Oct 27, 2004 (CIDRAP News) – In response to the national influenza vaccine shortage, the Infectious Diseases Society of America (IDSA) is calling on the federal government to find ways to make the production of vaccines more profitable.

The organization of healthcare professionals and scientists said in an Oct 21 statement that Congress and the administration should "implement innovative public policy geared toward removing financial disincentives that have caused pharmaceutical companies to leave the vaccine market."

Only two US companies, Aventis Pasteur and Chiron, currently make injectable flu vaccine; one company, MedImmune, makes an intranasal vaccine.
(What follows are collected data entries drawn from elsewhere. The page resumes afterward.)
(** X7: a single-POI lookup that returned leaves the ranking it read under
    its own key and returns the score of the first entry of that ranking
    with the POI's id, 0 when there is none; every later lookup, for any
    POI, answers from that same ranking in the same way and leaves the
    cache as it is, whatever the database and the date have become. *)
Theorem single_poi_ranking_served_from_cache (db : Database) (today : date)
    (p : PointOfInterest.t) (c c1 : gmap string ScoringCache.value) (s : Q) :
  ScoringCache.get_score_for_single_poi db today p c = Some (s, c1) →
  ∃ full_ranking,
    c1 !! "full_poi_ranking_for_details" = Some (ScoringCache.Ranking full_ranking) ∧
    ScoringCache.score_in full_ranking (PointOfInterest.id p) s ∧
    ∀ db' today' p',
      ∃ s',
        ScoringCache.get_score_for_single_poi db' today' p' c1 = Some (s', c1) ∧
        ScoringCache.score_in full_ranking (PointOfInterest.id p') s'.
Proof.
  unfold ScoringCache.get_score_for_single_poi. cbv zeta.
  destruct (c !! "full_poi_ranking_for_details") as [[| |full_ranking]|] eqn:Hkey;
    try done.
  - intros [= <- <-]. exists full_ranking. split; [done|].
    split; [apply find_score_first|].
    intros db' today' p'. rewrite Hkey. eexists. split; [done|].
    apply find_score_first.
  - destruct (ScoringCache.calculate_all_dashboard_scores db today true c)
      as [[[|all_rankings|] c0]|]; try done.
    intros [= <- <-]. eexists. split; [by rewrite lookup_insert_eq|].
    split; [apply find_score_first|].
    intros db' today' p'. rewrite lookup_insert_eq. eexists. split; [done|].
    apply find_score_first.
Qed.

(** A first lookup on the empty cache, then a visit: the lookup of
    another POI answers from the ranking of the first lookup. *)
Lemma single_poi_ranking_served_from_cache_witness :
  let b := Badge.mk 7 (Some (mk_date 2023 1 1)) (Some (mk_date 2023 12 31)) false in
  let p1 := PointOfInterest.mk 1 "Kopa" None None in
  let p2 := PointOfInterest.mk 2 "Turnia" None None in
  let db := mk_db [] [b] [(7, 1); (7, 2)] [p1; p2] in
  let db' := mk_db [(1, mk_date 2023 6 1)] [b] [(7, 1); (7, 2)] [p1; p2] in
  ∃ s c1 full_ranking s',
    ScoringCache.get_score_for_single_poi db (mk_date 2023 7 1) p1 ∅ = Some (s, c1) ∧
    ScoringCache.score_in full_ranking 1 s ∧
    ScoringCache.get_score_for_single_poi db' (mk_date 2024 1 1) p2 c1 = Some (s', c1) ∧
    ScoringCache.score_in full_ranking 2 s'.
Proof.
  intros b p1 p2 db db'.
  destruct (single_poi_miss_fresh db (mk_date 2023 7 1) p1 ∅
              (lookup_empty _) (lookup_empty _) (lookup_empty _))
    as (s & c1 & _ & Hfirst & _).
  destruct (single_poi_ranking_served_from_cache db (mk_date 2023 7 1) p1 ∅ c1 s
              Hfirst) as (full_ranking & _ & Hs & Hnext).
  destruct (Hnext db' (mk_date 2024 1 1) p2) as (s' & Hsecond & Hs').
  exists s, c1, full_ranking, s'. done.
Defined.

(** X8: the short lists of the dashboard are prefixes of the full lists:
    when neither result is cached, a computation of the full lists
    followed by a computation of the short lists, on any later date,
    gives the first 10 entries of the POI ranking and the first 5 of the
    region ranking. *)
Theorem top_lists_are_prefixes (db : Database) (today today' : date)
    (c c1 : gmap string ScoringCache.value) (full : ScoringCache.results) :
  c !! "dashboard_scores_full_v1" = None →
  c !! "dashboard_scores_top_v1" = None →
  ScoringCache.calculate_all_dashboard_scores db today true c
    = Some (ScoringCache.DashboardScores full, c1) →
  ∃ top c2,
    ScoringCache.calculate_all_dashboard_scores db today' false c1
      = Some (ScoringCache.DashboardScores top, c2) ∧
    ScoringCache.top_pois top = take 10 <$> ScoringCache.poi_ranking full ∧
    ScoringCache.top_regions top = take 5 <$> ScoringCache.region_ranking full ∧
    is_Some (ScoringCache.poi_ranking full) ∧
    is_Some (ScoringCache.region_ranking full).
Proof.
  intros Hfull Htop.
  unfold ScoringCache.calculate_all_dashboard_scores. cbv zeta. rewrite Hfull.
  destruct (ScoringCache.get_scoring_data_cached db today c)
    as [[[vs bs| |] c0]|] eqn:Hdata; try done.
  assert (c0 !! "scoring_data_v1" = Some (ScoringCache.ScoringData vs bs) ∧
          c0 !! "dashboard_scores_top_v1" = None) as [Hdata0 Htop0].
  { unfold ScoringCache.get_scoring_data_cached in Hdata. cbv zeta in Hdata.
    destruct (c !! "scoring_data_v1") as [v|] eqn:Hv.
    - by injection Hdata as -> <-.
    - injection Hdata as <- <- <-.
      by rewrite lookup_insert_eq, lookup_insert_ne. }
  destruct (Scoring.calculate_poi_scores db bs vs) as [base|] eqn:Hbase; [|done].
  destruct (Scoring._aggregate_parent_scores_from_base base)
    as [ranking base'] eqn:Hagg.
  intros [= <- <-].
  rewrite lookup_insert_ne, Htop0 by done.
  unfold ScoringCache.get_scoring_data_cached. cbv zeta.
  rewrite lookup_insert_ne, Hdata0 by done.
  rewrite Hbase, Hagg.
  eexists _, _. split; [done|]. cbn. by repeat split.
Qed.

(** One POI required by one badge, read on the empty cache: the full
    lists in July, the short lists in August. *)
Lemma top_lists_are_prefixes_witness :
  let b := Badge.mk 7 (Some (mk_date 2023 1 1)) (Some (mk_date 2023 12 31)) false in
  let p1 := PointOfInterest.mk 1 "Kopa" None (Some "Tatry") in
  let db := mk_db [] [b] [(7, 1)] [p1] in
  ∃ full top c1 c2,
    ScoringCache.calculate_all_dashboard_scores db (mk_date 2023 7 1) true ∅
      = Some (ScoringCache.DashboardScores full, c1) ∧
    ScoringCache.calculate_all_dashboard_scores db (mk_date 2023 8 1) false c1
      = Some (ScoringCache.DashboardScores top, c2) ∧
    ScoringCache.top_pois top = take 10 <$> ScoringCache.poi_ranking full.
Proof.
  intros b p1 db.
  destruct (dashboard_miss_fresh db (mk_date 2023 7 1) true ∅
              (lookup_empty _) (lookup_empty _)) as (full & c1 & _ & Hfirst & _).
  destruct (top_lists_are_prefixes db (mk_date 2023 7 1) (mk_date 2023 8 1) ∅ c1 full
              (lookup_empty _) (lookup_empty _) Hfirst)
    as (top & c2 & Hsecond & Hpois & _).
  by exists full, top, c1, c2.
Defined.

(** X9: [cache_clear] without [--all] deletes the scoring data only: a
    dashboard result that is cached is still what the dashboard
    computation returns afterwards, whatever the database holds. *)
Theorem cache_clear_keeps_cached_dashboard (db : Database) (today : date)
    (get_full_lists : bool) (c : gmap string ScoringCache.value)
    (v : ScoringCache.value) :
  c !! (if get_full_lists then "dashboard_scores_full_v1"
        else "dashboard_scores_top_v1") = Some v →
  ScoringCache.calculate_all_dashboard_scores db today get_full_lists
    (CacheClear.handle false c)
  = Some (v, CacheClear.handle false c).
Proof.
  intros Hkey.
  unfold ScoringCache.calculate_all_dashboard_scores, CacheClear.handle. cbv zeta.
  rewrite lookup_delete_ne by (by destruct get_full_lists).
  by rewrite Hkey.
Qed.

(** A cache holding scoring data and a short-list result with no
    entries, while the database has a scored POI. *)
Lemma cache_clear_keeps_cached_dashboard_witness :
  let b := Badge.mk 7 (Some (mk_date 2023 1 1)) (Some (mk_date 2023 12 31)) false in
  let p1 := PointOfInterest.mk 1 "Kopa" None None in
  let db := mk_db [] [b] [(7, 1)] [p1] in
  let stale := ScoringCache.DashboardScores
                 (ScoringCache.mk_results None None (Some []) (Some [])) in
  let c : gmap string ScoringCache.value :=
    <["dashboard_scores_top_v1" := stale]>
      (<["scoring_data_v1" := ScoringCache.ScoringData ∅ []]> ∅) in
  ScoringCache.calculate_all_dashboard_scores db (mk_date 2023 7 1) false
    (CacheClear.handle false c)
  = Some (stale, CacheClear.handle false c).
Proof.
  intros b p1 db stale c.
  apply (cache_clear_keeps_cached_dashboard db (mk_date 2023 7 1) false c stale).
  unfold c. by rewrite lookup_insert_eq.
Defined.

(** ** The region ranking *)

Section region_facts.
Import Scoring Regions.

Lemma members_cons item l name :
  members (item :: l) name
  = if bool_decide (PointOfInterest.mesoregion (poi item) = Some name)
    then item :: members l name else members l name.
Proof. done. Qed.

(** The dictionary [mesoregion_scores] after the loop. *)
Lemma add_to_region_get (l : list ScoreItem) :
  ∀ (d : list (string * (Q * list ScoreItem))) (name : string),
    Dict.get name (foldl add_to_region d l)
    = let data := default (0%Q, []) (Dict.get name d) in
      match members l name with
      | [] => Dict.get name d
      | ms => Some (foldl Qplus data.1 (map score ms), data.2 ++ ms)
      end.
Proof.
  induction l as [|item l IH]; intros d name; [done|].
  cbn [foldl]. rewrite IH, members_cons. cbv zeta. unfold add_to_region.
  destruct (PointOfInterest.mesoregion (poi item)) as [n|] eqn:Hn.
  - destruct (decide (n = name)) as [->|Hne].
    + rewrite bool_decide_true by done. rewrite dict_get_set_eq.
      cbn [default from_option id fst snd map foldl].
      destruct (members l name) as [|m ms]; [done|].
      by rewrite <- app_assoc.
    + rewrite bool_decide_false by congruence.
      by rewrite dict_get_set_ne.
  - by rewrite bool_decide_false.
Qed.

Lemma add_to_region_NoDup (l : list ScoreItem) :
  ∀ d : list (string * (Q * list ScoreItem)),
    NoDup (Dict.keys d) → NoDup (Dict.keys (foldl add_to_region d l)).
Proof.
  induction l as [|item l IH]; intros d Hd; [done|].
  cbn [foldl]. apply IH. unfold add_to_region.
  destruct (PointOfInterest.mesoregion (poi item)); [|done].
  by apply dict_keys_set_NoDup.
Qed.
Reasons often cited for the decline in flu-vaccine makers include a complex, high-risk production process and unpredictable consumer demand that leaves millions of doses unsold in a typical year.

The IDSA said one possible remedy for the decline in vaccine manufacturing would be legislation similar to Project Bioshield, passed last July. The legislation provides funds to encourage the development of medical countermeasures for bioterrroism. Among other measures, it guarantees that the government will buy promising drugs and vaccines for diseases such as smallpox and anthrax.

Andrew T. Pavia, MD, chair of the IDSA's Pandemic Influenza Task Force, said patients with chronic diseases like diabetes may take a drug for many years, making treatments for those diseases much more profitable than treatments for infectious diseases. A person may use a particular vaccine only once or twice in a lifetime or, in the case of flu, once a year. Yet flu causes an estimated 36,000 deaths and 200,000 hospitalizations yearly, the IDSA said.

''It makes sense for the country to reinvest in the infectious diseases market," Pavia said. "Vaccines and antibiotics will help to save lives and should be cost-effective for society in the long run. Money we put into incentives should be returned by savings from decreased diseases."

John G. Bartlett, MD, chair of the IDSA Task Force on Antimicrobial Availability, called for incentives such as "tax credits, strengthened intellectual property rights, liability protections, or some type of federally guaranteed purchasing program" to make infectious disease products more attractive to industry.